*YOUR TASK:* Only the lines from the top of the data through the one with "the running thread." are to be written out, each exactly as it stands.

Dataset entries
--

(* ===== verification/Exec.v ===== *)
(** * Loading a program (userprog/process.c: [load] and its helpers)

    The state joins the file system, the page directories and the memory of
    the running thread.  A page of the user pool is its 4096 bytes at its
    kernel address until [install_page] maps it; from then on the same bytes
    are those at the user address, since no code reaches the page by its
    kernel address afterwards.

    Parameters: [user_page] is [palloc_get_page (PAL_USER)] of threads/palloc.c
    in the current state, [old_bytes] what such a page holds before it is
    written, and [pal] the page of the kernel pool that a new page table or
    directory gets. *)
From S2P Require Import Prelude Vaddr Bitmap Cache FsState Inode Directory Pagedir KString ArgStack.
Open Scope Z_scope.

(** ** ELF headers *)
Definition half_at (bs : list Z) (i : nat) : Z := nth i bs 0 + 2 ^ 8 * nth (S i) bs 0.
Definition elf_word_at (bs : list Z) (i : nat) : Z :=
  le_word (nth i bs 0) (nth (S i) bs 0) (nth (S (S i)) bs 0) (nth (S (S (S i))) bs 0).

Record Elf32_Ehdr : Set := mk_ehdr {
  e_ident : list Z; e_type : Z; e_machine : Z; e_version : Z; e_entry : Z; e_phoff : Z; e_shoff : Z;
  e_flags : Z; e_ehsize : Z; e_phentsize : Z; e_phnum : Z; e_shentsize : Z; e_shnum : Z; e_shstrndx : Z }.
Record Elf32_Phdr : Set := mk_phdr {
  p_type : Z; p_offset : Z; p_vaddr : Z; p_paddr : Z; p_filesz : Z; p_memsz : Z; p_flags : Z; p_align : Z }.

(** A buffer of [sizeof ehdr] or [sizeof phdr] bytes as the structure. *)
Definition EHDR_SIZE : Z := 52.
Definition PHDR_SIZE : Z := 32.
Definition ehdr_of (bs : list Z) : Elf32_Ehdr :=
  mk_ehdr (take 16 bs) (half_at bs 16) (half_at bs 18) (elf_word_at bs 20) (elf_word_at bs 24) (elf_word_at bs 28)
    (elf_word_at bs 32) (elf_word_at bs 36) (half_at bs 40) (half_at bs 42) (half_at bs 44) (half_at bs 46)
    (half_at bs 48) (half_at bs 50).
Definition phdr_of (bs : list Z) : Elf32_Phdr :=
  mk_phdr (elf_word_at bs 0) (elf_word_at bs 4) (elf_word_at bs 8) (elf_word_at bs 12) (elf_word_at bs 16)
    (elf_word_at bs 20) (elf_word_at bs 24) (elf_word_at bs 28).

Definition PT_NULL : Z := 0.
Definition PT_LOAD : Z := 1.
Definition PT_DYNAMIC : Z := 2.
Definition PT_INTERP : Z := 3.
Definition PT_SHLIB : Z := 5.
Definition PF_W : Z := 2.

(** "\177ELF\1\1\1" *)
Definition elf_magic : list Z := [127; 69; 76; 70; 1; 1; 1].

(** The conditions on the executable header that [load] tests after reading. *)
Definition ehdr_bad (h : Elf32_Ehdr) : bool :=
  negb (bool_decide (take 7 (e_ident h) = elf_magic)) || negb (e_type h =? 2) || negb (e_machine h =? 3)
  || negb (e_version h =? 1) || negb (e_phentsize h =? PHDR_SIZE) || (1024 <? e_phnum h).

(** [len] is [file_length (file)]. *)
Definition validate_segment (phdr : Elf32_Phdr) (len : Z) : bool :=
  if negb (Z.land (p_offset phdr) PGMASK =? Z.land (p_vaddr phdr) PGMASK) then false
  else if u32 len <? p_offset phdr then false
  else if p_memsz phdr <? p_filesz phdr then false
  else if p_memsz phdr =? 0 then false
  else if negb (is_user_vaddr (p_vaddr phdr)) then false
  else if negb (is_user_vaddr (u32 (p_vaddr phdr + p_memsz phdr))) then false
  else if u32 (p_vaddr phdr + p_memsz phdr) <? p_vaddr phdr then false
  else if p_vaddr phdr <? PGSIZE then false
  else true.

(** The arguments [load] passes to [load_segment]: file offset, user page,
    bytes to read and bytes to zero, and whether the pages are writable. *)
Record segment : Set := mk_segment {
  file_page : Z; mem_page : Z; read_bytes : Z; zero_bytes : Z; seg_writable : bool }.

(** [ROUND_UP] on unsigned 32-bit operands. *)
Definition round_up_u32 (x step : Z) : Z := u32 (u32 (x + step - 1) / step * step).

Definition segment_of (phdr : Elf32_Phdr) : segment :=
  let writable := negb (Z.land (p_flags phdr) PF_W =? 0) in
  let file_page := Z.land (p_offset phdr) (u32 (Z.lnot PGMASK)) in
  let mem_page := Z.land (p_vaddr phdr) (u32 (Z.lnot PGMASK)) in
  let page_offset := Z.land (p_vaddr phdr) PGMASK in
  if 0 <? p_filesz phdr then
    let read_bytes := u32 (page_offset + p_filesz phdr) in
    mk_segment file_page mem_page read_bytes
      (u32 (round_up_u32 (u32 (page_offset + p_memsz phdr)) PGSIZE - read_bytes)) writable
  else
    mk_segment file_page mem_page 0 (round_up_u32 (u32 (page_offset + p_memsz phdr)) PGSIZE) writable.

(** ** State *)
Record proc (St : Type) : Type := mk_proc {
  p_fs : fs St;
  p_vm : vm;
  p_pages : gmap Z (list Z);     (* user pool pages not mapped yet *)
  p_args : args;                 (* memory at virtual addresses, argv, argc *)
  p_pagedir : Z;                 (* thread_current ()->pagedir *)
  p_cwd : option addr;
  p_file : option addr
}.
Arguments mk_proc {St}.
Arguments p_fs {St}.
Arguments p_vm {St}.
Arguments p_pages {St}.
Arguments p_args {St}.
Arguments p_pagedir {St}.
Arguments p_cwd {St}.
Arguments p_file {St}.

Section exec.
Context {St : Type} `{SectorOps St}.
Context (pal : vm → option Z) (init_page_dir init_ram_pages : Z).
Context (user_page : proc St → option Z) (old_bytes : list Z).
Implicit Types s : proc St.

Definition set_pages (v : gmap Z (list Z)) s := mk_proc (p_fs s) (p_vm s) v (p_args s) (p_pagedir s) (p_cwd s) (p_file s).
Definition set_args (v : args) s := mk_proc (p_fs s) (p_vm s) (p_pages s) v (p_pagedir s) (p_cwd s) (p_file s).
Definition set_pagedir (v : Z) s := mk_proc (p_fs s) (p_vm s) (p_pages s) (p_args s) v (p_cwd s) (p_file s).
Definition set_file (v : option addr) s := mk_proc (p_fs s) (p_vm s) (p_pages s) (p_args s) (p_pagedir s) (p_cwd s) v.
Definition set_fs (v : fs St) s := mk_proc v (p_vm s) (p_pages s) (p_args s) (p_pagedir s) (p_cwd s) (p_file s).
Definition set_vm (v : vm) s := mk_proc (p_fs s) v (p_pages s) (p_args s) (p_pagedir s) (p_cwd s) (p_file s).

Definition on_fs {A} (f : cmd (fs St) A) : cmd (proc St) A := λ s,
  match f (p_fs s) with Ret (a, x) => Ret (a, set_fs x s) | Err e => Err e end.
Definition on_vm {A} (f : cmd vm A) : cmd (proc St) A := λ s,
  match f (p_vm s) with Ret (a, x) => Ret (a, set_vm x s) | Err e => Err e end.
Definition on_args {A} (f : cmd args A) : cmd (proc St) A := λ s,
  match f (p_args s) with Ret (a, x) => Ret (a, set_args x s) | Err e => Err e end.

(** [palloc_get_page (PAL_USER)] and [palloc_get_page (PAL_USER | PAL_ZERO)]. *)
Definition get_user_page (zero : bool) : cmd (proc St) Z := λ s,
  match user_page s with
  | None => Ret (0, s)
  | Some k => Ret (k, set_pages (<[k := if zero then replicate (Z.to_nat PGSIZE) 0 else old_bytes]> (p_pages s)) s)
  end.
Definition free_user_page (k : Z) : cmd (proc St) unit :=
  modify (λ s, set_pages (delete k (p_pages s)) s);; on_vm (palloc_free_page k).
(** Bytes stored from offset [i] of an unmapped page on. *)
Definition fill_page (k : Z) (i : nat) (bs : list Z) : cmd (proc St) unit := λ s,
  match p_pages s !! k with
  | None => Err BadPtr
  | Some old =>
      if (i + length bs <=? length old)%nat
      then Ret (tt, set_pages (<[k := take i old ++ bs ++ drop (i + length bs) old]> (p_pages s)) s)
      else Err BadPtr
  end.

(** The page's bytes at its user address. *)
Fixpoint place (m : mem) (p : Z) (bs : list Z) : mem :=
  match bs with [] => m | b :: bs => <[p := b]> (place m (p + 1) bs) end.
Definition show_page (upage kpage : Z) : cmd (proc St) unit := λ s,
  match p_pages s !! kpage with
  | None => Err BadPtr
  | Some bs =>
      let g := p_args s in
      Ret (tt, set_args (mk_args (place (bytes g) upage bs) (argv g) (argc g)) (set_pages (delete kpage (p_pages s)) s))
  end.

Definition install_page (upage kpage : Z) (writable : bool) : cmd (proc St) bool :=
  pd ← gets p_pagedir;
  old ← on_vm (pagedir_get_page pal pd upage);
  if negb (old =? 0) then mret false else
  ok ← on_vm (pagedir_set_page pal init_page_dir init_ram_pages pd upage kpage writable);
  if (ok : bool) then show_page upage kpage;; mret true else mret false.

(** ** [load_segment] *)
Fixpoint segment_loop (fuel : nat) (file : option addr) (upage read_bytes zero_bytes : Z) (writable : bool)
    : cmd (proc St) bool :=
  match fuel with
  | O => throw NoFuel
  | S fuel =>
      if (0 <? read_bytes) || (0 <? zero_bytes) then
        let page_read_bytes := if read_bytes <? PGSIZE then read_bytes else PGSIZE in
        let page_zero_bytes := PGSIZE - page_read_bytes in
        kpage ← get_user_page false;
        if kpage =? 0 then mret false else
        d ← on_fs (file_read file page_read_bytes);
        fill_page kpage 0 d;;
        if negb (Z.of_nat (length d) =? page_read_bytes) then free_user_page kpage;; mret false else
        fill_page kpage (Z.to_nat page_read_bytes) (replicate (Z.to_nat page_zero_bytes) 0);;
        ok ← install_page upage kpage writable;
        if negb ok then free_user_page kpage;; mret false else
        segment_loop fuel file (u32 (upage + PGSIZE)) (u32 (read_bytes - page_read_bytes))
          (u32 (zero_bytes - page_zero_bytes)) writable
      else mret true
  end.

(** The loop makes one round per page. *)
Definition load_segment (file : option addr) (ofs upage read_bytes zero_bytes : Z) (writable : bool)
    : cmd (proc St) bool :=
  ASSERT (u32 (read_bytes + zero_bytes) mod PGSIZE =? 0);;
  ASSERT (pg_ofs upage =? 0);;
  ASSERT (u32 ofs mod PGSIZE =? 0);;
  on_fs (file_seek file ofs);;
  segment_loop (S (Z.to_nat ((read_bytes + zero_bytes) / PGSIZE))) file upage read_bytes zero_bytes writable.

(** ** [setup_stack] *)
Definition setup_stack : cmd (proc St) (option Z) :=
  kpage ← get_user_page true;
  if kpage =? 0 then mret None else
  success ← install_page (PHYS_BASE - PGSIZE) kpage true;
  if (success : bool) then esp ← on_args push_arguments; mret (Some esp)
  else free_user_page kpage;; mret None.

(** ** [load] *)
(** [for (i = 0; i < ehdr.e_phnum; i++)], with [n] program headers left. *)
Fixpoint load_headers (n : nat) (file : option addr) (file_ofs : Z) : cmd (proc St) bool :=
  match n with
  | O => mret true
  | S n =>
      len ← (if file_ofs <? 0 then mret 0 else on_fs (file_length file));
      if (file_ofs <? 0) || (len <? file_ofs) then mret false else
      on_fs (file_seek file file_ofs);;
      d ← on_fs (file_read file PHDR_SIZE);
      if negb (Z.of_nat (length d) =? PHDR_SIZE) then mret false else
      let file_ofs := s32 (file_ofs + PHDR_SIZE) in
      let phdr := phdr_of d in
      if (p_type phdr =? PT_DYNAMIC) || (p_type phdr =? PT_INTERP) || (p_type phdr =? PT_SHLIB) then mret false
      else if p_type phdr =? PT_LOAD then
        len ← on_fs (file_length file);
        if validate_segment phdr len then
          let g := segment_of phdr in
          ok ← load_segment file (s32 (file_page g)) (mem_page g) (read_bytes g) (zero_bytes g) (seg_writable g);
          if (ok : bool) then load_headers n file file_ofs else mret false
        else mret false
      else load_headers n file file_ofs
  end.

(** The part of [load] after the executable is open: the entry point and the
    stack pointer, or nothing if the file is not a valid executable. *)
Definition load_image (file : option addr) : cmd (proc St) (option (Z * Z)) :=
  d ← on_fs (file_read file EHDR_SIZE);
  let ehdr := ehdr_of d in
  if negb (Z.of_nat (length d) =? EHDR_SIZE) || ehdr_bad ehdr then mret None else
  ok ← load_headers (Z.to_nat (e_phnum ehdr)) file (s32 (e_phoff ehdr));
  if negb ok then mret None else
  st ← setup_stack;
  match st with
  | None => mret None
  | Some esp =>
      on_fs (file_deny_write file);;
      modify (set_file file);;
      mret (Some (e_entry ehdr, esp))
  end.

Definition process_activate : cmd (proc St) unit :=
  pd ← gets p_pagedir;
  on_vm (pagedir_activate init_page_dir (if pd =? 0 then None else Some pd)).

(** [name]: the string [file_name]; [junk], [is_dir0]: the uninitialised
    buffers of the directory lookup. *)
Definition load (name junk : list Z) (is_dir0 : bool) : cmd (proc St) (option (Z * Z)) :=
  pd ← on_vm (pagedir_create pal init_page_dir);
  modify (set_pagedir (default 0 pd));;
  if bool_decide (pd = None) then mret None else
  process_activate;;
  cwd ← gets p_cwd;
  dir ← on_fs (dir_reopen cwd);
  r ← on_fs (filesys_open dir name junk is_dir0);
  on_fs (dir_close dir);;
  if isnull r.2 then mret None else load_image r.2.
End exec.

--

*PROBLEM SOLUTION:*
(* ===== verification/Exec.v ===== *)
(** * Loading a program (userprog/process.c: [load] and its helpers)

    The state joins the file system, the page directories and the memory of
    the running thread.  A page of the user pool is its 4096 bytes at its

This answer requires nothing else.